Is There a Link Between Hair Relaxers and Fibroid Tumors?

Or is this a tactic to scare people into buying new products?

Recently, there has been a surge of information about hair relaxers and how they are linked to uterine fibroids in African American women. I do not believe everything I read, especially if it is posted on a social network. So I had to do my own research and what I found was pretty interesting.

Uterine fibroids are a buildup of non-cancerous muscle tissue found in the uterus. They can grow as large as an orange and are extremely uncomfortable. For some reason, they are found mostly in African-American women.

In my opinion, the correlation between fibroids and hair relaxers seem pretty sketchy. According to the American Journal of Epidemiology, women who relaxed their hair have a greater chance of getting fibroid tumors and young girls are more susceptible of starting their cycle at an early age.

Other researchers suggest that this is possible by the chemicals entering the body through the burns on the scalp. This issue I have with this information is this is all speculation—there was no hard evidence to be found. 

It is no secret that African American women relax their hair more than any other ethnic group.

Based on the few blogs I’ve read and my conversations with other African American women, it’s just a coincidence that the women used in these studies just so happened to be Black women with chemically straightened hair. And because they are more likely to have fibroids, those in charge of these studies created this assumption.

Often times, I feel the information that is put out there is nothing but a tactic to scare people into jumping on the bandwagon and buying new products. And recently, this new wave of “all naturale” hair trends leads me to believe this is the same scenario.

I am certain that hair relaxers can do some damage to the hair and scalp if not used properly. The chemicals are pretty strong and will burn if left on the hair for an extended period of time.

However, to put out information that clearly requires more research is very misleading. There needs to be more concrete facts to support the link between hair relaxers and uterine fibroids.

For more information surrounding this topic, check out the links below and please leave your comments. I am very interested in hearing everyone’s opinion.

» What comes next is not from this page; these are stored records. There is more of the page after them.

Lemma credit_steady len pos vs s :
  (∀ v, v ∈ vs → is_Some (ps_class P (vi_class v))) → steady s (foldl (credit_visit len pos) s vs).
Proof.
  revert s. induction vs as [|v vs IH]; intros s Hv; [done|]. cbn.
  etransitivity; [|apply IH; intros; apply Hv; by right].
  unfold credit_visit. case_decide; [done|]. apply mut_steady, Hv. by left.
Qed.

Lemma plan_from_classes s len start index pool plan :
  plan_from s len start index pool = Some plan → vi_class <$> plan = ca_class <$> pool.
Proof.
  revert index plan. induction pool as [|c pool IH]; intros index plan; cbn; [by intros [= <-]|].
  intros (v & Hv & H)%bind_Some. apply bind_Some in H as (vs & Hvs & [= <-]).
  rewrite fmap_cons, (IH _ _ Hvs). f_equal. unfold plan_visit in Hv.
  repeat (apply bind_Some in Hv as (? & _ & Hv)). by injection Hv as <-.
Qed.

Lemma drr_walk_steady s pool class s' :
  (∀ c, c ∈ pool → is_Some (ps_class P (ca_class c))) →
  drr_walk s pool = Some (class, s') → steady s s'.
Proof.
  intros Hp. unfold drr_walk. destruct (plan_from _ _ _ _ _) as [plan|] eqn:Epl; [|done].
  cbn [mbind option_bind].
  assert (∀ v, v ∈ plan → is_Some (ps_class P (vi_class v))) as Hv.
  { intros v Hv%(list_elem_of_fmap_2 vi_class). rewrite (plan_from_classes _ _ _ _ _ _ Epl) in Hv.
    apply list_elem_of_fmap in Hv as (c & -> & Hc). by apply Hp. }
  destruct plan as [|v0 vs]; [intros [= <- <-]; by apply same_steady|].
  destruct (List.find _ _) as [w|] eqn:Ew; intros [= <- <-]; [|by apply same_steady].
  apply List.find_some in Ew as [Hw%list_elem_of_In _].
  set (s0 := upd_gs_drr_ring_visits _ s). transitivity s0; [by apply same_steady|].
  etransitivity; [by apply (credit_steady (length pool) (min_pos (vi_visit_pos v0) vs) (v0 :: vs))|].
  etransitivity; [apply mut_steady, Hv, Hw|by apply same_steady].
Qed.

Lemma drr_select_steady s pool class s' :
  (∀ c, c ∈ pool → is_Some (ps_class P (ca_class c))) →
  drr_select s pool = Some (class, s') → steady s s'.
Proof.
  intros Hp. unfold drr_select. destruct pool as [|c0 pool]; [by intros [= <- <-]|].
  destruct (gs_drr_cursor s) as [cur|]; [|by apply drr_walk_steady].
  destruct (List.find _ _) as [c|] eqn:Ec; [|by apply drr_walk_steady].
  apply List.find_some in Ec as [Hc%list_elem_of_In <-%bool_decide_eq_true].
  case_decide; [|by apply drr_walk_steady]. intros [= <- <-]. by apply mut_steady, Hp.
Qed.

Lemma candidate_policy s c : c ∈ runnable_candidates s P → is_Some (ps_class P (ca_class c)).
Proof.
  intros ([k cs] & _ & H)%list_elem_of_omap. unfold class_candidate in H.
  apply bind_Some in H as (policy & Hp & H). apply bind_Some in H as ([i q] & _ & [= <-]).
  by eexists.
Qed.

Lemma select_retagged s sel s' : select s P = Some (sel, s') → retagged P s s'.
Proof.
  intros H. split; [by eapply select_books|]. change (steady s s'). unfold select in H.
  set (pool := List.filter _ _) in H.
  assert (∀ c, c ∈ pool → is_Some (ps_class P (ca_class c))) as Hp.
  { intros c [Hc%list_elem_of_In _]%list_elem_of_In%List.filter_In. by eapply candidate_policy. }
  clearbody pool.
  destruct pool as [|c0 pool]; [by simplify_eq|].
  apply bind_Some in H as ([chosen s1] & Hchoose & H).
  assert (steady s s1) as Hs1.
  { destruct (ca_fairness c0);
      first [by eapply drr_select_steady | by cbn in Hchoose; simplify_eq]. }
  destruct chosen as [chosen|]; [|by simplify_eq].
  destruct (List.find _ (runnable_candidates s P)) as [c|] in H; simplify_eq;
    (etransitivity; [exact Hs1|]);
    (destruct (ca_fairness c0); [done| |done|done|done]; destruct (List.find _ _);
      [by apply same_steady|done]).
Qed.
End selecting.
Lemma unindex_class_ok bound q c i r :
  class_queue_ok bound q (cs_queued_ungated c) (cs_queued_by_capability c)
    (cs_queued_awaited_children c) →
  q !! i = Some (untag r) →
  let c' := ClassState.unindex_pending r c in
  class_queue_ok bound (delete i q) (cs_queued_ungated c') (cs_queued_by_capability c')
    (cs_queued_awaited_children c').
Proof.
  intros [Hs Hb Hu Hg Ha Hseq] Hi c'.
  pose proof (list_elem_of_lookup_2 _ _ _ Hi) as Hr.
  assert (∀ x, x ∈ delete i q ↔ x ∈ q ∧ pr_queue_order x ≠ pr_queue_order r) as Hd.
  { intros x. by rewrite (elem_of_delete_order _ _ _ _ Hs Hi). }
  assert (cs_queued_ungated c' = (if crs_is_empty (pr_capabilities r)
    then cs_queued_ungated c ∖ {[pr_queue_order r]} else cs_queued_ungated c)) as Eu.
  { unfold c', ClassState.unindex_pending.
    by destruct (is_awaited_child _), (crs_is_empty (pr_capabilities r)). }
  assert (cs_queued_by_capability c' = foldl (ClassState.unindex_capability (pr_queue_order r))
    (cs_queued_by_capability c) (pr_capabilities r)) as Eg.
  { unfold c', ClassState.unindex_pending.
    by destruct (is_awaited_child _), (pr_capabilities r). }
  assert (cs_queued_awaited_children c' = (if is_awaited_child (pr_scope r)
    then cs_queued_awaited_children c ∖ {[pr_seq_no r]} else cs_queued_awaited_children c)) as Ea.
  { unfold c', ClassState.unindex_pending.
    by destruct (is_awaited_child _), (crs_is_empty (pr_capabilities r)). }
  assert (∀ x, x ∈ q → pr_queue_order x = pr_queue_order r → x = untag r) as Hinj.
  { intros x Hx E. by eapply sorted_order_inj. }
  split.
  - by apply sorted_delete.
  - intros x [Hx _]%Hd. by apply Hb.
  - intros o. setoid_rewrite Hd. rewrite Eu. destruct (crs_is_empty _) eqn:Ec.
    + rewrite elem_of_difference, elem_of_singleton, Hu. naive_solver.
    + rewrite Hu. split; [|naive_solver]. intros (x & Hx & Hcx & <-). exists x. split_and!; try done.
      intros E%Hinj; [|done]. subst x. cbn in Hcx. by rewrite Hcx in Ec.
  - intros id o. setoid_rewrite Hd. rewrite Eg, indexed_unindex, Hg. split.
    + intros [(x & Hx & Hid & <-) Hno]. exists x. split_and!; try done. intros E. apply Hno.
      split; [|done]. by rewrite (Hinj x Hx E) in Hid.
    + intros (x & [Hx Hne] & Hid & <-). split; [by exists x|]. by intros [_ ?].
  - intros n. setoid_rewrite Hd. rewrite Ea. destruct (is_awaited_child (pr_scope r)) eqn:Ec.
    + rewrite elem_of_difference, elem_of_singleton, Ha. split.
      * intros [(x & Hx & Hax & <-) Hne]. exists x. split_and!; try done. intros E%Hinj; [|done].
        by subst x.
      * intros (x & [Hx Hne] & Hax & <-). split; [by exists x|]. intros E.
        by apply Hne, (Hseq x (untag r)).
    + rewrite Ha. split; [|naive_solver]. intros (x & Hx & Hax & <-). exists x. split_and!; try done.
      intros E%Hinj; [|done]. subst x. cbn in Hax. congruence.
  - intros x x' [Hx _]%Hd [Hx' _]%Hd. by apply Hseq.
Qed.
(* ===== verification/Runs.v ===== *)
(** * Executable runs

    A step of System.v as a function of a label, so that a run can be evaluated,
    and a small policy with a run through queueing, promotion, claiming, dispatch,
    reconciliation and release that the theorems are instantiated at. *)

From S2P Require Import Prelude Contract Text Kernel PolicyCheck Requirements State Assess Fairness.
From S2P Require Import Admission Memory Governor Policies Books Custody Ledger Invariant Sections.
From S2P Require Import System.

(** ** Labels *)

Inductive Label :=
  | LFresh
  | LAdmit (sampled : N) (spec : TaskSpec) (waker : option Waker)
  | LClaimBegin (sampled : N) (t : Ticket)
  | LClaimFinish (sampled : N) (t : Ticket)
  | LAbandon (sampled : N) (t : Ticket)
  | LRelease (sampled : N) (pid : PermitId) (proof : option N)
  | LAdvance (pid : PermitId) (phase : ExecutionPhase)
  | LReconcile (sampled : N) (pid : PermitId) (bytes : N)
  | LStageRelease (sampled : N) (pid : PermitId) (freed : N)
  | LReap (sampled stale : N)
  | LContinue (sampled : N)
  | LClose.

Definition exec (P : PolicySet) (authority : N) (l : Label) (w : World) : option World :=
  match l with
  | LFresh =>
    match fresh_ids authority (w_counters w) with
    | (Some ids, k) =>
      Some (mkWorld (w_state w) k (ids :: w_outstanding w) (w_claims w) (w_nonces w))
    | (None, k) => Some (mkWorld (w_state w) k (w_outstanding w) (w_claims w) (w_nonces w))
    end
  | LAdmit sampled spec waker =>
    match w_outstanding w, declared_pools P (ts_stages spec) with
    | ids :: out, Some pools =>
      match from_resolved pools with
      | inr caps =>
        '(_, s, _) ← admit_section P sampled (mkRequest spec caps) waker ids (w_state w);
        Some (mkWorld s (w_counters w) out (w_claims w) (w_nonces w))
      | inl _ => None
      end
    | _, _ => None
    end
  | LClaimBegin sampled t =>
    let '(out, s, _) := claim_begin_section sampled t (w_state w) in
    Some (mkWorld s (w_counters w) (w_outstanding w) (begun t out (w_claims w)) (w_nonces w))
  | LClaimFinish sampled t =>
    Some (with_state (claim_finish_section sampled t (w_state w)).2 w)
  | LAbandon sampled t =>
    '(_, s, _) ← abandon_section P sampled t (w_state w); Some (with_state s w)
  | LRelease sampled pid proof =>
    '(_, s, _) ← release_section P sampled pid proof (w_state w); Some (with_state s w)
  | LAdvance pid phase =>
    let '(_, nonces, s) := advance_phase pid phase (w_nonces w) (w_state w) in
    Some (mkWorld s (w_counters w) (w_outstanding w) (w_claims w) nonces)
  | LReconcile sampled pid bytes =>
    '(_, s, _) ← reconcile_section P sampled pid bytes None (w_state w); Some (with_state s w)
  | LStageRelease sampled pid freed =>
    '(_, s, _) ← stage_release_section P sampled pid freed None (w_state w); Some (with_state s w)
  | LReap sampled stale =>
    '(_, s, _) ← reap_section P sampled stale (w_state w); Some (with_state s w)
  | LContinue sampled => '(s, _) ← continue_section P sampled (w_state w); Some (with_state s w)
  | LClose => Some (with_state (close_admission (w_state w)) w)
  end.

(** A label is a step, a measurement only if it says so. *)
Definition measures (l : Label) : bool := if l is LReconcile _ _ _ then true else false.

Lemma exec_lstep P authority l w w' :
  exec P authority l w = Some w' →
  ∃ a e, lstep P authority w a e w' ∧ (measures l = false → ∀ pid, a ≠ AReconcile pid).
Proof.
  destruct l; cbn [exec measures]; intros H.
  - destruct (fresh_ids _ _) as [[ids|] k] eqn:E; simplify_eq; eexists _, _; split;
      [by apply step_fresh|done|by apply step_exhausted|done].
  - destruct (w_outstanding w) as [|ids out] eqn:Eo; [done|].
    destruct (declared_pools _ _) as [pools|]; [|done].
    destruct (from_resolved pools) as [|caps] eqn:Er; [done|].
    apply bind_Some in H as ([[d s] e] & H & ?). simplify_eq. eexists _, _. split;
      [eapply (step_admit _ _ _ _ (mkRequest spec caps) pools); [by rewrite Eo|exact Er|exact H]|done].
  - destruct (claim_begin_section _ _ _) as [[out s] e] eqn:E. simplify_eq.
    eexists _, _. split; [by eapply step_claim_begin|done].
  - simplify_eq. destruct (claim_finish_section _ _ _) as [out s] eqn:E.
    eexists _, _. split; [by eapply step_claim_finish|done].
  - apply bind_Some in H as ([[o s] e] & H & ?). simplify_eq.
    eexists _, _. split; [by eapply step_abandon|done].
  - apply bind_Some in H as ([[o s] e] & H & ?). simplify_eq.
    eexists _, _. split; [by eapply step_release|done].
  - destruct (advance_phase _ _ _ _) as [[out nonces] s] eqn:E. simplify_eq.
    eexists _, _. split; [by eapply step_advance|done].
  - apply bind_Some in H as ([[o s] e] & H & ?). simplify_eq.
    eexists _, _. split; [by eapply step_reconcile|done].
  - apply bind_Some in H as ([[o s] e] & H & ?). simplify_eq.
    eexists _, _. split; [by eapply step_stage_release|done].
  - apply bind_Some in H as ([[o s] e] & H & ?). simplify_eq.
    eexists _, _. split; [by eapply step_reap|done].
  - apply bind_Some in H as ([s e] & H & ?). simplify_eq.
    eexists _, _. split; [by eapply step_continue|done].
  - simplify_eq. eexists _, _. split; [by apply step_close|done].
Qed.

Lemma exec_sound P authority l w w' : exec P authority l w = Some w' → wstep P authority w w'.
Proof. intros (a & e & H & _)%exec_lstep. by eapply lstep_wstep. Qed.

#[export] Instance room_dec n s : Decision (room n s).
Proof. unfold room. apply _. Defined.

(** A run, stopping where the room of [reachable] runs out. *)
Fixpoint run (P : PolicySet) (authority : N) (ls : list Label) (w : World) : option World :=
  match ls with
  | [] => Some w
  | l :: ls' =>
    if decide (room (N.of_nat PROMOTION_BUDGET) (w_state w)) then
      w' ← exec P authority l w; run P authority ls' w'
    else None
  end.

Lemma run_reachable P authority ls w w' :
  reachable P authority w → run P authority ls w = Some w' → reachable P authority w'.
Proof.
  revert w. induction ls as [|l ls IH]; intros w Hw; cbn; [by intros [= <-]|].
  case_decide; [|done]. intros (w1 & H1 & H2)%bind_Some. eapply IH; [|done].
  eapply reachable_step; [done..|]. by eapply exec_sound.
Qed.

(** ** A small policy *)

Local Open Scope string_scope.

Definition demo_class (quantum : N) : ClassPolicy := {|
  max_inflight := 2; max_queue_depth := 3; permit_cost := mkPermitCost 1 2;
  fairness := DeficitRoundRobin quantum; memory_permit_mode := Hybrid;
  memory_release_policy := LeakDetecting; memory_overcommit_policy := OvercommitQueue;
  overflow_policy := QueueWithinDepth; retry_after_policy := Adaptive;
  cancellation_policy := PreSubmitOnly; checkpoint_policy := CheckpointPolicy_default;
  best_effort := false |}.

(** Two classes over one unit of CPU: whatever is admitted first makes the rest
    wait. *)
Definition demo_policy : PolicySet :=
  match PolicySet_new 7 (mkResourceBudget 1 100 0 0 (mkMemoryUnitScale 10))
          {["ingest" := demo_class 1; "query" := demo_class 2]} with
  | Some P => P
  | None => mkPolicySet ResourceBudget_new ∅ ∅ ∅ 0
  end.

Definition demo_task (class op : string) : TaskSpec :=
  with_operation op (task_base class SharedCpuExecutor).

(** One permit runs, one ticket is promoted and claimed, one waits. *)
Definition demo_labels : list Label := [
  LFresh; LFresh; LFresh;
  LAdmit 10 (demo_task "ingest" "a") None;
  LAdmit 11 (demo_task "query" "b") (Some 7);
  LAdmit 12 (demo_task "ingest" "c") (Some 8);
  LAdvance (mkPermitId 1 3) Accepted;
  LReconcile 14 (mkPermitId 1 3) 35;
  LAdvance (mkPermitId 1 3) Running;
  LRelease 20 (mkPermitId 1 3) (Some 1);
  LClaimBegin 21 (mkTicket 1 1)].

Definition demo_world : World := default World_initial (run demo_policy 1 demo_labels World_initial).

Lemma demo_reachable : reachable demo_policy 1 demo_world.
Proof.
  apply (run_reachable demo_policy 1 demo_labels World_initial); [constructor|].
  vm_compute. reflexivity.
Qed.

Lemma demo_class_typed (quantum : N) : (quantum ≤ U32_MAX)%N → policy_typed (demo_class quantum).
Proof. intros. split; cbn; ulia. Qed.

(** The demonstration policy is valid, so its tasks resolve. *)
Lemma demo_wf : policy_wf demo_policy.
Proof. apply validate_policy_inr. vm_compute. reflexivity. Qed.

Lemma demo_typed : policies_typed demo_policy.
Proof.
  intros class policy. unfold ps_class.
  assert (ps_classes demo_policy = {["ingest" := demo_class 1; "query" := demo_class 2]}) as ->
    by (vm_compute; reflexivity).
  intros [[_ <-]|[_ [_ <-]%lookup_singleton_Some]]%lookup_insert_Some;
    apply demo_class_typed; ulia.
Qed.
Section fates.
Context (P : PolicySet) (authority : N) (Htyped : policies_typed P).

(** Induction along a run from a reachable world, by effects. *)
Lemma later_effects (R : relation World) `{!PreOrder R} :
  (∀ w w', reachable P authority w → effect P authority w w' → R w w') →
  ∀ w w', reachable P authority w → later P authority w w' → R w w'.
Proof.
  intros HR w w' Hw Hl. induction Hl as [w|w w1 w' [Hroom Hs] _ IH]; [done|].
  transitivity w1; [|apply IH; by eapply reachable_step].
  apply HR; [done|]. apply wstep_effect; [done|by eapply reachable_ok|done..].
Qed.

(** What every effect keeps along a run from a reachable world. *)
Lemma later_keeps (K : World → Prop) :
  (∀ w w', reachable P authority w → effect P authority w w' → K w → K w') →
  ∀ w w', reachable P authority w → later P authority w w' → K w → K w'.
Proof.
  intros HK. assert (PreOrder (λ w w', K w → K w')) as Hpre by (split; [by intros ?|intros ???; tauto]).
  by apply (later_effects (λ w w', K w → K w')).
Qed.

(** The same for a view of the world that moves along [R] while [S] holds, and
    [S] is kept. *)
Lemma later_view {A} (S : World → Prop) (view : World → A) (R : relation A) `{!PreOrder R} :
  (∀ w w', effect P authority w w' → S w → S w' ∧ R (view w) (view w')) →
  ∀ w w', reachable P authority w → later P authority w w' → S w → R (view w) (view w').
Proof.
  intros HR w w' Hw Hl HS.
  assert (PreOrder (λ w w', S w → S w' ∧ R (view w) (view w'))) as Hpre.
  { split; [by intros ?|]. intros w1 w2 w3 H12 H23 H. destruct (H12 H) as [S2 R2].
    destruct (H23 S2) as [S3 R3]. split; [done|by transitivity (view w2)]. }
  apply (later_effects (λ w w', S w → S w' ∧ R (view w) (view w'))) with (w := w) (w' := w');
    [intros; by apply HR|done..].
Qed.

Lemma later_reachable w w' :
  reachable P authority w → later P authority w w' → reachable P authority w'.
Proof.
  intros Hw Hl. induction Hl as [|w w1 w' [Hroom Hs] _ IH]; [done|].
  apply IH. by eapply reachable_step.
Qed.

(** Spent identities stay spent. *)
Lemma spent_permit_effect w w' pid :
  effect P authority w w' → spent_permit w pid → spent_permit w' pid.
Proof.
  intros Heff [Hlt Hout]. destruct Heff as [issued _ Hf Eo|_ _ Ek Eo|ids sampled Eo Ek _ _ _ _].
  - apply fresh_ids_cases in Hf as (F1 & _ & _ & F2). split; [lia|]. rewrite Eo.
    destruct issued as [i|]; [|done]. cbn. apply not_elem_of_cons. split; [|done].
    intros ->. destruct (F2 i eq_refl) as (_ & _ & F3 & _). lia.
  - split; by rewrite ?Ek, ?Eo.
  - split; [by rewrite Ek|]. rewrite Eo in Hout. cbn in Hout.
    by apply not_elem_of_cons in Hout as [_ ?].
Qed.

Lemma spent_ticket_effect w w' t :
  effect P authority w w' → spent_ticket w t → spent_ticket w' t.
Proof.
  intros Heff [Hlt Hout]. destruct Heff as [issued _ Hf Eo|_ _ Ek Eo|ids sampled Eo Ek _ _ _ _].
  - apply fresh_ids_cases in Hf as (_ & F1 & _ & F2). split; [lia|]. rewrite Eo.
    destruct issued as [i|]; [|done]. cbn. apply not_elem_of_cons. split; [|done].
    intros ->. destruct (F2 i eq_refl) as (_ & _ & _ & F3). lia.
  - split; by rewrite ?Ek, ?Eo.
  - split; [by rewrite Ek|]. rewrite Eo in Hout. cbn in Hout.
    by apply not_elem_of_cons in Hout as [_ ?].
Qed.

(** Everything the state knows is spent. *)
Lemma known_spent_permit w pid :
  reachable P authority w → known (w_state w) pid → spent_permit w pid.
Proof.
  intros Hw%reachable_ok Hk; [|done]. split; [by apply (world_known _ _ Hw)|].
  intros (i & -> & Hi)%list_elem_of_fmap. by destruct (world_fresh _ _ Hw i Hi) as (? & _).
Qed.
Lemma known_spent_ticket w t :
  reachable P authority w → is_Some (gs_tickets (w_state w) !! t) → spent_ticket w t.
Proof.
  intros Hw%reachable_ok Hk; [|done]. split; [by apply (world_tickets _ _ Hw)|].
  intros (i & -> & Hi)%list_elem_of_fmap. destruct (world_fresh _ _ Hw i Hi) as (_ & E & _).
  rewrite E in Hk. by destruct Hk.
Qed.

Lemma effect_permit_forward w w' pid :
  effect P authority w w' → spent_permit w pid → permit_forward pid (w_state w) (w_state w').
Proof.
  intros [issued -> _ _|Ht _ _ _|ids sampled Eo _ _ Ha _ _] [_ Hout]; [done| |].
  - eapply trace_rel; [apply _|apply tstep_permit_forward|exact Ht].
  - transitivity (commit_time sampled (w_state w)).2.
    + eapply (tstep_permit_forward P), t_clock.
    + eapply arrives_permit_forward; [exact Ha|]. intros ->. apply Hout. rewrite Eo. by left.
Qed.

Lemma effect_ticket_forward w w' t :
  effect P authority w w' → spent_ticket w t →
  custody_forward (custody (w_state w) t) (custody (w_state w') t).
Proof.
  intros [issued -> _ _|_ Hg _ _|ids sampled Eo _ _ _ Ht _] [_ Hout]; [done|apply Hg|].
  unfold custody. rewrite Ht; [done|]. intros ->. apply Hout. rewrite Eo. by left.
Qed.

Lemma later_permit_forward w w' pid :
  reachable P authority w → later P authority w w' → spent_permit w pid →
  permit_forward pid (w_state w) (w_state w').
Proof.
  intros Hw Hl. apply (later_view (λ w, spent_permit w pid) w_state (permit_forward pid)); [|done..].
  intros w1 w2 Heff H. split; [by eapply spent_permit_effect|by eapply effect_permit_forward].
Qed.
End fates.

SuF May 14, 2012 at 01:50 PM
This also is just opinion, I'm no scientist, but if you think of hair as connected to the rest of the body, then it sort of follows that if you put evil chemicals onto it, and onto the scalp, and they burn (i.e. through tissue on the scalp), then those chemicals are leaching into one's system--and that can't be a good thing. It may seem like hair is apart from the body but if one imagines putting something as noxious directly onto one's skin (into the eyes, any other sensitive part of the body that isn't "protected" by hair), it's a pretty awful thought and might lead one to think that it would cause internal damage. I agree that studies can be misleading, there are loads of examples, and also that believing what one reads on a social (non-scientific) site is a bad idea, and it's also true that reports are issued that are meant to encourage or force people to buy new things, whether a hair product or a car or everything else....But regularly putting those chemicals onto one's body can't be good. Think about the 18th century, when white women used powder that had arsenic (or was it lead? I can't recall, but it was some bad shit) in it to make themselves even whiter. Not a good idea either.
Nicole May 14, 2012 at 02:51 PM
I think you are wise to be skeptical of new scientific findings and to not believe everything you read. However, dismissing an epidemiological study published in a reputable peer-reviewed journal "Based on the few blogs I’ve read and my conversations with other African American women" is pretty dismissive of what could turn out to be a valid and important finding. The study in question looked only at African-American women - in other words, it compared black women who relax their hair with black women who do not, rather than comparing black women and white women. Certainly the findings warrant further research before we can claim conclusive evidence, but it seems premature to dismiss the study entirely. Also, do you know of any connection between the researchers and the cosmetic industry? I'm also skeptical of companies pushing new products on consumers, but unless you know that the researchers actually have some ties to the industry, I think it's inappropriate to make such accusations.
James Sanford May 17, 2012 at 03:47 PM
For a lack of technical terms lye base product enter the pores and reduce the body ability to fight off bacteria thus making you more acceptable to infection.